Content starts

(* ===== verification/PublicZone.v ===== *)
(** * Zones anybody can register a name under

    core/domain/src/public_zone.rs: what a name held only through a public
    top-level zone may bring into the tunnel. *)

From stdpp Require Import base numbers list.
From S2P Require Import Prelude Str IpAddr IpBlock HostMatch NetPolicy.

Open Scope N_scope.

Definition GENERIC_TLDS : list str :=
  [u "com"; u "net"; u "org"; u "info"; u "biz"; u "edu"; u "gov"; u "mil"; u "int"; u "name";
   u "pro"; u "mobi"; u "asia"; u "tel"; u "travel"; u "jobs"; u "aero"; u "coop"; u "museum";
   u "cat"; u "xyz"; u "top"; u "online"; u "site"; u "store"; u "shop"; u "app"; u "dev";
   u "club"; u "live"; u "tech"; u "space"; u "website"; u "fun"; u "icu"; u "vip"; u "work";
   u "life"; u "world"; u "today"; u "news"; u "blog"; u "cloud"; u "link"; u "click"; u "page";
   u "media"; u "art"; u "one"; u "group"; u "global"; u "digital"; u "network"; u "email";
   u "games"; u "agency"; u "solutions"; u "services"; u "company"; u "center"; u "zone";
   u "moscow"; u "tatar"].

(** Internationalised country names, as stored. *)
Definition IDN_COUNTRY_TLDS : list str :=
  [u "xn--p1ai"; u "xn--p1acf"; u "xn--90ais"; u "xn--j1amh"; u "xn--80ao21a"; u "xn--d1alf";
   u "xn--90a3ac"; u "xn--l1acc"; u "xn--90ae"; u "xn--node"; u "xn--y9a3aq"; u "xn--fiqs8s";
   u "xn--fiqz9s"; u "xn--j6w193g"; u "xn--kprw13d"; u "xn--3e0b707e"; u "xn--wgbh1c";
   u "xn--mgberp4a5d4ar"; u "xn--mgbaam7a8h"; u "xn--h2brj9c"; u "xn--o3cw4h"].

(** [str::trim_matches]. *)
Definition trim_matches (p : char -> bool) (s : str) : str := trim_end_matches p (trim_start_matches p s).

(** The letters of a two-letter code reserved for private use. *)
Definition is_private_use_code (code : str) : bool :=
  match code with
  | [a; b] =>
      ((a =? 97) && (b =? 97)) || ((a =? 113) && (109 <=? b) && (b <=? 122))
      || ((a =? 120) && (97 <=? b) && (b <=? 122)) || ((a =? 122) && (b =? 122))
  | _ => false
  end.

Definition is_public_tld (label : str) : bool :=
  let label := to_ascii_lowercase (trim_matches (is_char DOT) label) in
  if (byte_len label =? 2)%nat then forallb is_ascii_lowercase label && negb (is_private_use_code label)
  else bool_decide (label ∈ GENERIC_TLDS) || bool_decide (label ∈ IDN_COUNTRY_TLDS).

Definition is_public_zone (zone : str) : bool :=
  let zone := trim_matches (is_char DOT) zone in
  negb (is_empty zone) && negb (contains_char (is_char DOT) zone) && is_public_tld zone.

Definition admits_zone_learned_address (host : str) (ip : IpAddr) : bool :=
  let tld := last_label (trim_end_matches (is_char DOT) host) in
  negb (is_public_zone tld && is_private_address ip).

Content ends
Content starts

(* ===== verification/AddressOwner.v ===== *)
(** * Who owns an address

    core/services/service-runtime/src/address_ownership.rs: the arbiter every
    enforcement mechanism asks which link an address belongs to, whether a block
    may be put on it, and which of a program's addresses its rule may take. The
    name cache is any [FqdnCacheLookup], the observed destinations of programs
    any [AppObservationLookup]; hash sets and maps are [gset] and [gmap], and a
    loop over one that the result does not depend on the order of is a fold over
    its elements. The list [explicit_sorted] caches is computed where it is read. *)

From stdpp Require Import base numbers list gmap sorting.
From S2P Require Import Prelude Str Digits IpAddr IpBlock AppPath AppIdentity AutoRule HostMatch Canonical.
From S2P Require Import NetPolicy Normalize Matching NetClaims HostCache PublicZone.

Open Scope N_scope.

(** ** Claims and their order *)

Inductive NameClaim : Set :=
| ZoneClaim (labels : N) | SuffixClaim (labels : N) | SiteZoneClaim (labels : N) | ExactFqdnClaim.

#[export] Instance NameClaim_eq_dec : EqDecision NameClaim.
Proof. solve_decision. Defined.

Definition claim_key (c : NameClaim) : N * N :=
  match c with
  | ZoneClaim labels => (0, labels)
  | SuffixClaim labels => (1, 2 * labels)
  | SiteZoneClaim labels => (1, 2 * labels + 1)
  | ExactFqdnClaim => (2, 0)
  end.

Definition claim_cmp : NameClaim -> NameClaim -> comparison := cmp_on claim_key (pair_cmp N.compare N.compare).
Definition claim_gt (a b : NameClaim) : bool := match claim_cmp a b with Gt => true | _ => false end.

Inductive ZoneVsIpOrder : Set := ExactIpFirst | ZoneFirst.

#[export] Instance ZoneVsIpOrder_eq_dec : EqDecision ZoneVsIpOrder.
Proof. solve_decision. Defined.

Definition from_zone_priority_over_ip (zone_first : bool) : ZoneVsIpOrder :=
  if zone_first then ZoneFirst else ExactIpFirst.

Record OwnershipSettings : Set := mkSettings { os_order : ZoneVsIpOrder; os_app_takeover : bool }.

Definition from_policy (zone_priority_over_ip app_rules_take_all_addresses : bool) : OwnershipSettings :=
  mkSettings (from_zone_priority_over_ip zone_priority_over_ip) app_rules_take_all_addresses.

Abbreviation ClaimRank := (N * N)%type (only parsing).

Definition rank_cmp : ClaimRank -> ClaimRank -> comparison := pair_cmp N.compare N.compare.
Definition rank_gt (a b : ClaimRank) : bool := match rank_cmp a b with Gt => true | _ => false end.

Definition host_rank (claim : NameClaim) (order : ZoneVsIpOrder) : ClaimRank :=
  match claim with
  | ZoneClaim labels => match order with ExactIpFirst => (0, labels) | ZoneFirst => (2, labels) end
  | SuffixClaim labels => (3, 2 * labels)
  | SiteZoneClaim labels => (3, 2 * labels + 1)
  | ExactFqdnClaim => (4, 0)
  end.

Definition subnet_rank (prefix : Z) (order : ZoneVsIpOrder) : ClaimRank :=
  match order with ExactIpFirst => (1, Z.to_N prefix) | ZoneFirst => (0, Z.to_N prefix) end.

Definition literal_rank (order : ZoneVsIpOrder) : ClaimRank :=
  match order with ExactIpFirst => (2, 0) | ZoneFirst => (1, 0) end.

Content ends

For the lines above, output exactly those from the line containing "match order with ExactIpFirst => (1, Z.to_N" through the line containing "match order with ExactIpFirst => (2, 0)", and skip the others.

  match order with ExactIpFirst => (1, Z.to_N prefix) | ZoneFirst => (0, Z.to_N prefix) end.

Definition literal_rank (order : ZoneVsIpOrder) : ClaimRank :=
  match order with ExactIpFirst => (2, 0) | ZoneFirst => (1, 0) end.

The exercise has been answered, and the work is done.